There were a million different species of insects. (Get the spray-gun, Henry.) Twenty thousand kinds of fish. (I got one, I got one!) Nine thousand types of birds. (You can still see a stuffed owl in a museum.) Fifteen thousand species of mammals. (You take this arrow, see, and fit the string into the notch . . . )
Alone? Sure, except for the kangaroos and bandicoots, shrews and skunks, bats and elephants, armadillos and rabbits, pigs and foxes, raccoons and whales, beavers and lions, moose and mice, oryx and otter and opossum—
Oh well, them.
Yes.
They too had come from the earth. Incredible, each of them. Important? Only if you happened to think that the only known life in the universe was important.
Man didn’t think so.

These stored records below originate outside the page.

(** C9. An empty [--smiles] counts as no [--smiles] at all: the script
    runs as it does without the argument, so it reads the [--input] file
    when there is one and otherwise stops with the no-source message;
    the empty text itself is never taken as the SMILES. *)
Theorem empty_smiles_is_absent args stdin fs :
  read_smiles (with_smiles (Some "") args) stdin fs
  = read_smiles (with_smiles None args) stdin fs
  /\ main (with_smiles (Some "") args) stdin fs
     = main (with_smiles None args) stdin fs
  /\ read_smiles (with_smiles (Some "") args) stdin fs
     = match input args with
       | Some p =>
           match read_text p fs with
           | (Ok text, _) =>
               match splitlines text with
               | first :: _ => (Ok (strip first), fs)
               | [] => (Raise (Uncaught IndexError), fs)
               end
           | (Raise e, _) => (Raise e, fs)
           end
       | None => (Raise (SystemExit no_source_message), fs)
       end.
Proof.
  repeat split.
  destruct (input args) as [p|] eqn:Hi.
  - apply read_smiles_from_file; [reflexivity|exact Hi].
  - unfold read_smiles. simpl. rewrite Hi. reflexivity.
Qed.

(** *** Saving the drawing *)

Lemma update_ok f fs fs' :
  update f fs = (Ok tt, fs') <-> f fs = Ok fs'.
Proof.
  unfold update. destruct (f fs) as [n|e]; split; intros E;
    try discriminate; congruence.
Qed.

(** When [image.save] returns. *)
Lemma image_save_ok image p fs fs' :
  image_save image p fs = (Ok tt, fs')
  <-> exists b, encode image p = Some (Complete b)
                /\ write_file p (Binary b) fs = Ok fs'.
Proof.
  unfold image_save. destruct (encode image p) as [[b|partial]|].
  - rewrite update_ok. split; [eauto|]. intros (b' & [= <-] & Hw). exact Hw.
  - split; [|intros (b & [=] & _)].
    destruct (write_file p (Binary partial) fs); discriminate.
  - split; [discriminate|intros (b & [=] & _)].
Qed.

(** What a successful [save_drawing] did: the directories, then one
    file whose content the suffix decides. *)
Lemma save_drawing_inv molecule out sz fs fs' :
  save_drawing molecule out sz fs = (Ok tt, fs') ->
  exists fs1 c,
    mkdir_parents (parent out) fs = Ok fs1
    /\ write_file out c fs1 = Ok fs'
    /\ if String.eqb (lower (suffix out)) ".svg"
       then exists text, MolDraw2DSVG (fst sz) (snd sz) molecule = Some text
                         /\ c = Text text
       else exists b, encode (MolToImage molecule sz) out = Some (Complete b)
                      /\ c = Binary b.
Proof.
  destruct (mkdir_parents (parent out) fs) as [fs1|e] eqn:Hm.
  - rewrite (save_drawing_after_mkdir _ _ _ _ _ Hm).
    destruct (String.eqb _ _).
    + destruct (MolDraw2DSVG _ _ _) as [text|]; [|discriminate].
      intros Hw. apply update_ok in Hw.
      exists fs1, (Text text). repeat split; [assumption|]. exists text. auto.
    + intros Hs. apply image_save_ok in Hs as (b & He & Hw).
      exists fs1, (Binary b). repeat split; [assumption|]. exists b. auto.
  - rewrite (save_drawing_mkdir_raises _ _ _ _ _ Hm). discriminate.
Qed.

(** The output path keeps what it held while the directories are made. *)
Lemma mkdir_parent_keeps_output out fs fs1 :
  mkdir_parents (parent out) fs = Ok fs1 -> is_dir out fs = false ->
  lookup_path out fs1 = lookup_path out fs.
Proof.
  intros Hm Hd. eapply mkdir_parents_frame; [exact Hm|].
  apply not_prefix_parent. intros ->.
  destruct fs; [discriminate Hm|discriminate Hd].
Qed.

(** The file system lets [save_drawing] through exactly when no file
    lies on the way to the output directory and the output path is not
    a directory. *)
Lemma output_writable out c fs :
  blocked (parent out) fs = false -> is_dir out fs = false ->
  exists fs1 fs', mkdir_parents (parent out) fs = Ok fs1
                  /\ write_file out c fs1 = Ok fs'.
Proof.
  intros Hb Hd. apply mkdir_parents_blocked in Hb as [fs1 Hm].
  destruct (write_file_ok out c fs1) as [fs' Hw].
  - eapply mkdir_parents_is_dir; [exact Hm|reflexivity].
  - unfold is_dir in *. rewrite (mkdir_parent_keeps_output _ _ _ Hm Hd). exact Hd.
  - eauto.
Qed.
(** A name that ends in a newline goes through; one with a space, the empty
    name and a name of 64 characters do not. *)
Example bootstrap_tenant_examples :
  bootstrap_tenant_checks ("acme" +:+ String newline "") = Return tt ∧
  bootstrap_tenant_checks "acme books" =
    Raise (mkHTTPException 400 (JStr "Invalid tenant name")) ∧
  bootstrap_tenant_checks "" =
    Raise (mkHTTPException 400 (JStr "Invalid tenant name")) ∧
  bootstrap_tenant_checks
    "aaaaaaaaaaaaaaaaaaaaaaaaaaaaaaaaaaaaaaaaaaaaaaaaaaaaaaaaaaaaaaaa" =
    Raise (mkHTTPException 400 (JStr "Tenant name must be 1-63 characters")).
Proof. repeat split. Qed.

(** X21: [splitByType] returns, each in input order, exactly the
    recipes whose lower-cased meal type is "breakfast", those whose
    type is "snack" or "snacks" and those whose type is "dinner";
    recipes of any other or of no type are in no bucket, and no recipe
    is in two. *)
Theorem splitByType_buckets recipes :
  splitByType recipes
  = Split.mk (List.filter is_breakfast recipes)
             (List.filter is_snack recipes)
             (List.filter is_dinner recipes) /\
  forall r, is_breakfast r && is_snack r = false /\
            is_breakfast r && is_dinner r = false /\
            is_snack r && is_dinner r = false.
Proof.
  split; [apply splitByType_fold|].
  intros r. unfold is_breakfast, is_snack, is_dinner.
  destruct (String.eqb (meal_type_of r) "breakfast") eqn:Eb;
    [apply String.eqb_eq in Eb; by rewrite Eb|].
  destruct (String.eqb (meal_type_of r) "snack") eqn:Es;
    [apply String.eqb_eq in Es; by rewrite Es|].
  destruct (String.eqb (meal_type_of r) "snacks") eqn:Es';
    [apply String.eqb_eq in Es'; by rewrite Es'|].
  done.
Qed.

(** ** The meals of a day *)

Lemma day_meals_slots B S D mealsPerDay activePath proteinPerMeal day :
  day_meals B S D mealsPerDay activePath proteinPerMeal day
  = slot B day activePath (breakfast_meal proteinPerMeal)
    ++ slot D (day + 6) activePath (lunch_meal proteinPerMeal)
    ++ (if is_four mealsPerDay
        then slot S day activePath (snack_meal proteinPerMeal) else [])
    ++ slot D day activePath (dinner_meal proteinPerMeal).
Proof.
  unfold day_meals, slot, breakfast_meal, lunch_meal, snack_meal, dinner_meal.
  cbv zeta.
  assert (Hnil : forall i : nat, (@nil Scaled.t) !! i = None) by done.
  destruct (is_four mealsPerDay); simpl andb;
    destruct B as [|b B]; destruct S as [|s S]; destruct D as [|d D];
    rewrite ?Hnil; simpl length;
    change (negb (0 =? 0)%nat) with false;
    repeat match goal with
           | |- context [negb (Datatypes.S ?n =? 0)%nat] =>
               change (negb (Datatypes.S n =? 0)%nat) with true
           end;
    cbv iota;
    repeat match goal with
           | |- context [match ?x !! ?i with _ => _ end] =>
               destruct (x !! i)
           | |- context [match variant_serving ?r ?a with _ => _ end] =>
               destruct (variant_serving r a)
           end;
    reflexivity.
Qed.

Lemma slot_cases X idx activePath meal :
  slot X idx activePath meal = [] \/
  exists r ss, X !! (idx mod length X)%nat = Some r /\
               variant_serving r activePath = Some ss /\
               slot X idx activePath meal = [meal r ss].
Proof.
  unfold slot. destruct (X !! _) as [r|]; [|by left].
  destruct (variant_serving r activePath) as [ss|] eqn:Hs; [|by left].
  right. exists r, ss. auto.
Qed.
(** X15: when [_default.py] exists and fails to load, [initialize] raises
    the [RuntimeError] of [fetchAppModuleClass] after the error has been
    logged and spoken; by then it has recorded the process ID of NVDA and
    nothing else: no instance is built, [default] and the registry are as
    they were. *)
Theorem initialize_aborts_on_broken_default W s :
  isfile W (modulePath "_default") = true ->
  import_module W "_default" = ImportRaises \/ import_module W "_default" = ImportedWithout ->
  initialize W s
  = (Raise (RuntimeError ""),
     mkState (runningTable s) (default s) (Some (os_getpid W)) (heap s) (next_ref s)
             (trace s ++ [ev_log DEBUG (msg_moduleExists "_default" true);
                          ev_import "_default";
                          ev_log ERROR (msg_errorInAppModule "_default");
                          ev_speakMessage "Error in appModule _default"])).
Proof.
  intros Hyes Hfail. unfold initialize.
  unfold bind at 1. unfold set_NVDAProcessID, modify.
  set (s1 := mkState _ _ _ _ _ _).
  by rewrite (bind_raise _ _ _ _ _ (fetchAppModuleClass_broken W "_default" s1 Hyes Hfail)).
Qed.

Lemma initialize_aborts_on_broken_default_witness :
  initialize brokenDefaultWorld s_init
  = (Raise (RuntimeError ""),
     mkState ∅ None (Some 1000) ∅ 0%nat
             [ev_log DEBUG (msg_moduleExists "_default" true);
              ev_import "_default";
              ev_log ERROR (msg_errorInAppModule "_default");
              ev_speakMessage "Error in appModule _default"]).
Proof.
  apply (initialize_aborts_on_broken_default brokenDefaultWorld s_init).
  - reflexivity.
  - left. reflexivity.
Defined.

Lemma re_keyScript_match_shape_witness :
  exists w0 key w1 w2 script w3,
    PyStr.chars "ctrl+a = doSomething" = w0 ++ key ++ w1 ++ "="%char :: w2 ++ script ++ w3 /\
    ws w0 /\ ws w1 /\ ws w2 /\ ws w3 /\ word key /\ word script /\
    [("script", "doSomething"); ("key", "ctrl+a")]
    = [("script", PyStr.str script); ("key", PyStr.str key)].
Proof.
  apply (re_keyScript_match_shape "ctrl+a = doSomething"
           [("script", "doSomething"); ("key", "ctrl+a")]).
  reflexivity.
Defined.

Lemma re_keyScript_parses_witness :
  Re.rmatch re_keyScript
    (PyStr.str ([] ++ PyStr.chars "NVDA+t" ++ [] ++ "="%char :: [] ++
                PyStr.chars "title" ++ PyStr.chars PyStr.nl))
  = Some [("script", PyStr.str (PyStr.chars "title"));
          ("key", PyStr.str (PyStr.chars "NVDA+t"))].
Proof.
  apply (re_keyScript_parses [] (PyStr.chars "NVDA+t") [] [] (PyStr.chars "title")
           (PyStr.chars PyStr.nl)); try reflexivity.
  - split; [reflexivity | discriminate].
  - split; [reflexivity | discriminate].
  - intros Hin. apply list_elem_of_In in Hin. simpl in Hin. intuition discriminate.
Defined.


Lemma loadKeyMap_without_bindings_clears_witness :
  loadKeyMap demoWorld "bogus" 0%nat s_word
  = (Ok true,
     emitted (stored s_word 0%nat (cleared word_instance))
             [ev_log DEBUG (msg_foundKeymap "bogus" "appModules/bogus_laptop.kbd");
              ev_open "appModules/bogus_laptop.kbd";
              ev_log DEBUG (msg_addedBindings 0 "bogus" "appModules/bogus_laptop.kbd")]) /\
  Obj._keyMap (cleared word_instance) = Some ∅.
Proof.
  split; [|reflexivity].
  apply (loadKeyMap_without_bindings_clears demoWorld "bogus" 0%nat s_word word_instance
           "appModules/bogus_laptop.kbd").
  - unfold s_word; simpl. apply lookup_singleton_eq.
  - reflexivity.
  - unfold keyMapLines. simpl. repeat constructor.
Defined.

Lemma getAppNameFromProcessID_lower_case_witness : PyStr.lower "winword" = "winword".
Proof.
  apply (getAppNameFromProcessID_lower_case demoWorld (PInt 77) s_started "winword"
           (snd (getAppNameFromProcessID demoWorld (PInt 77) false s_started))).
  reflexivity.
Defined.

Lemma getAppModuleFromProcessID_again_witness :
  getAppModuleFromProcessID demoWorld 77
    (snd (getAppModuleFromProcessID demoWorld 77 s_started))
  = (Ok (Some 0%nat), snd (getAppModuleFromProcessID demoWorld 77 s_started)).
Proof.
  apply (getAppModuleFromProcessID_again demoWorld 77 s_started).
  vm_compute. reflexivity.
Defined.

Lemma getAppModuleFromProcessID_constructs_witness :
  getAppModuleFromProcessID demoWorld 4 s_started
  = (Ok (Some 0%nat),
     mkState {[ 4 := Some 0%nat ]} None (Some 1000)
             {[ 0%nat := Obj.mk AppModule (PInt 4) (PStr "system") 5004 None ]}
             1%nat
             [ev_CreateToolhelp32Snapshot; ev_CloseHandle;
              ev_log DEBUG (msg_appName "system");
              ev_log DEBUG (msg_moduleExists "system" false);
              ev_openProcess (PInt 4);
              ev_log DEBUG (msg_noKeymap "system")]).
Proof.
  apply (getAppModuleFromProcessID_constructs demoWorld 4 s_started).
  - intros r. unfold s_started; simpl. rewrite lookup_empty. discriminate.
  - discriminate.
  - reflexivity.
  - reflexivity.
  - reflexivity.
Defined.

Lemma falsy_AppModule_stops_update_witness :
  fst (getAppModuleFromProcessID falsyWorld 77 s_started) = Ok None /\
  runningTable (snd (getAppModuleFromProcessID falsyWorld 77 s_started)) !! 77 = Some None /\
  exists evs,
    update falsyWorld 42 (snd (getAppModuleFromProcessID falsyWorld 77 s_started))
    = (Raise (AttributeError "isAlive"),
       emitted (snd (getAppModuleFromProcessID falsyWorld 77 s_started)) evs).
Proof.
  destruct (falsy_AppModule_stops_update falsyWorld 77 s_started "winword")
    as (Hres & Htab & _ & Hupd).
  - intros r. unfold s_started; simpl. rewrite lookup_empty. discriminate.
  - intros k r. unfold s_started; simpl. rewrite lookup_empty. discriminate.
  - reflexivity.
  - reflexivity.
  - reflexivity.
  - split; [exact Hres|]. split; [exact Htab|].
    destruct (Hupd 42) as (evs & Hrun & _). exists evs. exact Hrun.
Defined.

Lemma update_evicts_dead_witness :
  runningTable (snd (update demoWorld 77 s_two)) !! 42 <> Some (Some 1%nat).
Proof.
  apply (update_evicts_dead demoWorld 77 s_two (snd (update demoWorld 77 s_two)))
    with (o := Obj.mk AppModule (PInt 42) (PStr "c:\windows\notepad") 5042 None).
  - vm_compute. reflexivity.
  - intros r [o Ho]. unfold s_two in *; simpl in *.
    apply lookup_insert_Some in Ho as [[<- _] | [_ Ho]]; [lia|].
    apply lookup_singleton_Some in Ho as [<- _]. lia.
  - reflexivity.
  - reflexivity.
  - reflexivity.
  - reflexivity.
Defined.

Lemma update_keeps_live_entries_witness :
  runningTable (snd (update demoWorld 88 s_two)) !! 77 = Some (Some 0%nat).
Proof.
  apply (update_keeps_live_entries demoWorld 88 s_two 77 0%nat word_instance).
  - intros o key script. change (bindKey_runtime demoWorld) with demo_bindKey_runtime.
    unfold demo_bindKey_runtime. by destruct (existsb (String.eqb script) demo_scripts).
  - split.
    + intros r [o Ho]. unfold s_two in *; simpl in *.
      apply lookup_insert_Some in Ho as [[<- _] | [_ Ho]]; [lia|].
      apply lookup_singleton_Some in Ho as [<- _]. lia.
    + intros k v Hv. right. unfold s_two in *; simpl in *.
      apply lookup_insert_Some in Hv as [[<- <-] | [_ Hv]].
      * eexists 1%nat, _. split; [reflexivity|]. split; [reflexivity | reflexivity].
      * apply lookup_singleton_Some in Hv as [<- <-].
        eexists 0%nat, _. split; [reflexivity|]. split; [reflexivity | reflexivity].
  - reflexivity.
  - reflexivity.
  - simpl. discriminate.
Defined.

Lemma registry_consistent_after_any_calls_witness :
  let s := after_calls demoWorld
             [call_initialize; call_getAppModuleFromProcessID 77;
              call_getAppModuleFromProcessID 42; call_update 88;
              call_getAppModuleFromProcessID 77] s_init in
  registry_ok s /\
  (forall k1 k2 (r : ref),
     runningTable s !! k1 = Some (Some r) ->
     runningTable s !! k2 = Some (Some r) -> k1 = k2) /\
  (forall k (r : ref),
     runningTable s !! k = Some (Some r) ->
     exists o, heap s !! r = Some o /\ Obj.processID o = PInt k).
Proof.
  apply (registry_consistent_after_any_calls demoWorld).
  intros o key script. change (bindKey_runtime demoWorld) with demo_bindKey_runtime.
  unfold demo_bindKey_runtime. by destruct (existsb (String.eqb script) demo_scripts).
Defined.

Lemma initialize_aborts_without_keyMap_witness :
  fst (initialize noFilesWorld s_init)
  = Raise (RuntimeError "appModuleHandler.initialize: could not load default module keymap") /\
  default (snd (initialize noFilesWorld s_init)) = Some 0%nat.
Proof.
  destruct (initialize_aborts_without_keyMap noFilesWorld s_init) as (Hres & Hdef & _).
  - left. reflexivity.
  - reflexivity.
  - reflexivity.
  - split; [exact Hres | exact Hdef].
Defined.

(** The calls of the witness above on the demo desktop: Word is cached,
    Notepad was evicted, and the lookup of the broken extension raised. *)
Example after_calls_demo :
  runningTable (after_calls demoWorld
             [call_initialize; call_getAppModuleFromProcessID 77;
              call_getAppModuleFromProcessID 42; call_update 88;
              call_getAppModuleFromProcessID 77] s_init)
  = {[ 77 := Some 1%nat ]}.
Proof. vm_compute. reflexivity. Qed.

Not him.
Not the old perfected end-product of evolution.
He didn’t kill them all, of course. He hadn’t been around that long. The dinosaurs had managed to become extinct without his help. There were others.
He did pretty well, though. He could be efficient, give him that.
He started early. Remember the ground sloth, the mammoth, the mastodon? You don’t? Odd.
He kept at it. He was remarkably objective about it, really. He murdered his own kin as readily as the others. The orang had gone down the tube when Sam was a boy, the gorilla and the chimp and the gibbon a little later.
Sorry about that, gang.
In time, he got them all. It was better than in the old days. He took no risks, dug no traps, fired no guns. He simply crowded them out. When there were billions upon billions of naked apes stacked in layers over the earth, there was no room for anything else.
Goodbye, Old Paint.
So long, Rover.
Farewell, Kitty-cat.
Nothing personal, you understand.
All in the name of humanity. What higher motive can there be?
This is a defense?
What in hell did Sam do?
In hell, he did this:
Sam Gregg decided that mankind could not be saved. Not should not (although Sam, it must be confessed, did not get all choked up at the thought of human flesh) but could not. It was too late, too late when Sam was born. Man had poisoned his world and there were no fresh Earths.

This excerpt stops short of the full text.